> Requirement
Keep only the lines from the start of the data through the line containing "Definition in_int64 (z", and output them exactly.

##### Data #####

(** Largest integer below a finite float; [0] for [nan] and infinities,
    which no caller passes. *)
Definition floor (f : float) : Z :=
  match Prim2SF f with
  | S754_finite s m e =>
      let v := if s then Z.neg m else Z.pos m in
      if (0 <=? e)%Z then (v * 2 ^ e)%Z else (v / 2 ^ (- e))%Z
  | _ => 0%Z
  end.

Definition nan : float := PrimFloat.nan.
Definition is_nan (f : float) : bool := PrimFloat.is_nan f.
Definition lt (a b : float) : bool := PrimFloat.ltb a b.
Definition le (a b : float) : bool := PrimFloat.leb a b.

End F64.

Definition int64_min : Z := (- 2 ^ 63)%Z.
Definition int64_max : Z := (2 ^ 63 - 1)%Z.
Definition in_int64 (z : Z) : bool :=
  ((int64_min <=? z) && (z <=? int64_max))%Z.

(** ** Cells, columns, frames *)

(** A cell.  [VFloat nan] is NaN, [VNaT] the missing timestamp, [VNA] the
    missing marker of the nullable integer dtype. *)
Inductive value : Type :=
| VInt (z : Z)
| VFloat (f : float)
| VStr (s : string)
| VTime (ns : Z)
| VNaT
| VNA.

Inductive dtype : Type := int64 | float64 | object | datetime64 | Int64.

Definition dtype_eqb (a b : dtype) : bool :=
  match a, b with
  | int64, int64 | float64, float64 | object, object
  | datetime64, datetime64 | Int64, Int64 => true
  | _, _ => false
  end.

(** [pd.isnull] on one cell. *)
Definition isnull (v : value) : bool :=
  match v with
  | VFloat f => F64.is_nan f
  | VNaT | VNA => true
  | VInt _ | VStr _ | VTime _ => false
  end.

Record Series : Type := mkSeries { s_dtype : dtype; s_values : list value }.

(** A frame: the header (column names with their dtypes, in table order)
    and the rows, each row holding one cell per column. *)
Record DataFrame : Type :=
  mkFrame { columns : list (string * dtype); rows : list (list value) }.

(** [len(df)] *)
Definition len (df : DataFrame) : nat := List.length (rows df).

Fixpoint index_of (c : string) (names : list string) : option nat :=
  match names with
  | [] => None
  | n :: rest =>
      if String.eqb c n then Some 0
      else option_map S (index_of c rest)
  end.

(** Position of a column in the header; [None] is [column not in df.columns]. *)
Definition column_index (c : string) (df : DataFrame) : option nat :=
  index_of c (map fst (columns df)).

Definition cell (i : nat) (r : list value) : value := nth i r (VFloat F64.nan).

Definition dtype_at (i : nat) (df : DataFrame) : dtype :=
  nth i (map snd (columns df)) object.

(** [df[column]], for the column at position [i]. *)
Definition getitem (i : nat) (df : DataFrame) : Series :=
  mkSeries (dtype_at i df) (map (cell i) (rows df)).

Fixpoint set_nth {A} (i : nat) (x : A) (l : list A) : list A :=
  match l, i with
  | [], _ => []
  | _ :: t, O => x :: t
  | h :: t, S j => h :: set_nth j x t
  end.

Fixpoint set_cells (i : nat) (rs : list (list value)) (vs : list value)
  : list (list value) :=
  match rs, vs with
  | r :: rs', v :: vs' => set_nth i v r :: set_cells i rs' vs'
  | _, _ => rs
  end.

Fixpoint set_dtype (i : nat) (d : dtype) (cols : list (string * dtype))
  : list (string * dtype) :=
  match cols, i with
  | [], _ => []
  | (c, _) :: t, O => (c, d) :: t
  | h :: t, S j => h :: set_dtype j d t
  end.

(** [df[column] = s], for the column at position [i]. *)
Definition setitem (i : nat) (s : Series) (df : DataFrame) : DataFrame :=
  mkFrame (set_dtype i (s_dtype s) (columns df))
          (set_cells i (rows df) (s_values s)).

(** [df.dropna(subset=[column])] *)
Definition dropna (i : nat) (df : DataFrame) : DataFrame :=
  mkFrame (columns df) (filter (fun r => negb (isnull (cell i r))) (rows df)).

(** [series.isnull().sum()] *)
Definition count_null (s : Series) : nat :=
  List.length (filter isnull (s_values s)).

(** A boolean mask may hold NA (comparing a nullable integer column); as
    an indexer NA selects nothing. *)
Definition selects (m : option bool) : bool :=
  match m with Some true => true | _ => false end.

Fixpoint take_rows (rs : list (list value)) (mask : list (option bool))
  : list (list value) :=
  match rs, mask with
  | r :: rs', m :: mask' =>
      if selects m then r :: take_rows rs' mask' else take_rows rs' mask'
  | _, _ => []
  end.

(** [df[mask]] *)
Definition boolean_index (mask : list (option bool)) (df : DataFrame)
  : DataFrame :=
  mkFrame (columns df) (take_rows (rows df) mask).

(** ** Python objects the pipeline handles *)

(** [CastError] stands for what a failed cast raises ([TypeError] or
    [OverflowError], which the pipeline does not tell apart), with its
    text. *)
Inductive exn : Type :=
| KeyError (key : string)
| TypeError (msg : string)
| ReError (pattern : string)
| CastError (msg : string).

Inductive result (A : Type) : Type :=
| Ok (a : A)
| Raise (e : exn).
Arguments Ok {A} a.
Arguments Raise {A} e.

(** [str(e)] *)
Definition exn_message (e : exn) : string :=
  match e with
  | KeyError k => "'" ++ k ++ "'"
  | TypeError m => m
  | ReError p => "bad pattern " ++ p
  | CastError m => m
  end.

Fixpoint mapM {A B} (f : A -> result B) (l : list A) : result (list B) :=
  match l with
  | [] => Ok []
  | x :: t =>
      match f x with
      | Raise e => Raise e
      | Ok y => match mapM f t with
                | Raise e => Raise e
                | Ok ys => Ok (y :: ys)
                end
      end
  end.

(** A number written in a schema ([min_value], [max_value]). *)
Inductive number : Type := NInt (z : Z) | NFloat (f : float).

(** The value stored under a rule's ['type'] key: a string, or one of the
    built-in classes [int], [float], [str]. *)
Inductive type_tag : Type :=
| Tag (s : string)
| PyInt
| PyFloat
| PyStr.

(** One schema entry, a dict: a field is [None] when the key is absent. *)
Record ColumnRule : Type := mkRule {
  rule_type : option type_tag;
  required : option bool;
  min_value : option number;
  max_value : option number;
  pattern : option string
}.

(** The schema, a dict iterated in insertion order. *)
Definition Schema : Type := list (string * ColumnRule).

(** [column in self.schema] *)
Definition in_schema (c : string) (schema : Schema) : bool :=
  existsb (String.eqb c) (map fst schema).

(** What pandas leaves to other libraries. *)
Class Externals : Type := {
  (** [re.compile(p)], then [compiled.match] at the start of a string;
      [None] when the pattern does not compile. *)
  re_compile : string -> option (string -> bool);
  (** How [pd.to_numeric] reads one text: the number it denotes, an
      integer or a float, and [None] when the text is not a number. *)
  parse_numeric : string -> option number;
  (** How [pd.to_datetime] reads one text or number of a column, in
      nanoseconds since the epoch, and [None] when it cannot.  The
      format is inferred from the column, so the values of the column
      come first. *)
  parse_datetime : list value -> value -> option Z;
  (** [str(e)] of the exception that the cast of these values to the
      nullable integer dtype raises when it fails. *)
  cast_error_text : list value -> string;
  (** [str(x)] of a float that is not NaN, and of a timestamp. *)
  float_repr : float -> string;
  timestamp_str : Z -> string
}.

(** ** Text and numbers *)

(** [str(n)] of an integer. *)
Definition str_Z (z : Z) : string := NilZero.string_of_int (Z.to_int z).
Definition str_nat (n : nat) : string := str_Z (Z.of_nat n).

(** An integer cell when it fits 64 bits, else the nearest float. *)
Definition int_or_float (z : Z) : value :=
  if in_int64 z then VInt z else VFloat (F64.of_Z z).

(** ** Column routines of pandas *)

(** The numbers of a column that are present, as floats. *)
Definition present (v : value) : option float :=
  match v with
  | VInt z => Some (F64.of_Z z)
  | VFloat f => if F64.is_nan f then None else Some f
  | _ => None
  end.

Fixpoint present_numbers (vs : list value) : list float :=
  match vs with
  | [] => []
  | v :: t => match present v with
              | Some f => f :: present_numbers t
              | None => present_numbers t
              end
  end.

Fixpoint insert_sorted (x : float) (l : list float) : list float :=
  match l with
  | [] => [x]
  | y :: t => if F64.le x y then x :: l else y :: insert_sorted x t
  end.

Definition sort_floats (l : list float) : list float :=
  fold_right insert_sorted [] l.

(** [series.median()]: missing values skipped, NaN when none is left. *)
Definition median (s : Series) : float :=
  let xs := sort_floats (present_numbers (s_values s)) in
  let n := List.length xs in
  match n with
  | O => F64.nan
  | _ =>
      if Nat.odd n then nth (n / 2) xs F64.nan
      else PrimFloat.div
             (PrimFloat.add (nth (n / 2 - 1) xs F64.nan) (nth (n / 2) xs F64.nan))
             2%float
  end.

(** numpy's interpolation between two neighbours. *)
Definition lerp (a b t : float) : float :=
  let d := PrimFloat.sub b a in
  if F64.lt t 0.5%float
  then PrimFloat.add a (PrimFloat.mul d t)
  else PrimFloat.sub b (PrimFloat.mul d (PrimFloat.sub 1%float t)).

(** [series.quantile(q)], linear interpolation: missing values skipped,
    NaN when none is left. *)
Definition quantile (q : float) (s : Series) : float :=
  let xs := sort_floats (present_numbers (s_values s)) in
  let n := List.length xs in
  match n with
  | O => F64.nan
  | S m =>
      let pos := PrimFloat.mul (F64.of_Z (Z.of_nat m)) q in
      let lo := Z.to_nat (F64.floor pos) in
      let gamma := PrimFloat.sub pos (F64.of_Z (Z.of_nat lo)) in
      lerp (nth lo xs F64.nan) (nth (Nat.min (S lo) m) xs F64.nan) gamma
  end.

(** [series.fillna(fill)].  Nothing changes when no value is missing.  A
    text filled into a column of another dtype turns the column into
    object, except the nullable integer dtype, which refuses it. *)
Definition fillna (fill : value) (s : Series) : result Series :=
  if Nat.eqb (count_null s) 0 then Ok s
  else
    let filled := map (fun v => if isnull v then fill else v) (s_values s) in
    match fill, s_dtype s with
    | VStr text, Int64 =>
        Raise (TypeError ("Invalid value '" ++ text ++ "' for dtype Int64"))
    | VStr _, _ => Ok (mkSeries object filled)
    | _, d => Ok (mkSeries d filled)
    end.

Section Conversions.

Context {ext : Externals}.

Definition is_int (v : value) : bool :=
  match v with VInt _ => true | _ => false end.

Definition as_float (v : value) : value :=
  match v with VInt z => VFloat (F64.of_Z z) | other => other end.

#####

> Task response
(** Largest integer below a finite float; [0] for [nan] and infinities,
    which no caller passes. *)
Definition floor (f : float) : Z :=
  match Prim2SF f with
  | S754_finite s m e =>
      let v := if s then Z.neg m else Z.pos m in
      if (0 <=? e)%Z then (v * 2 ^ e)%Z else (v / 2 ^ (- e))%Z
  | _ => 0%Z
  end.

Definition nan : float := PrimFloat.nan.
Definition is_nan (f : float) : bool := PrimFloat.is_nan f.
Definition lt (a b : float) : bool := PrimFloat.ltb a b.
Definition le (a b : float) : bool := PrimFloat.leb a b.

End F64.

Definition int64_min : Z := (- 2 ^ 63)%Z.
Definition int64_max : Z := (2 ^ 63 - 1)%Z.
Definition in_int64 (z : Z) : bool :=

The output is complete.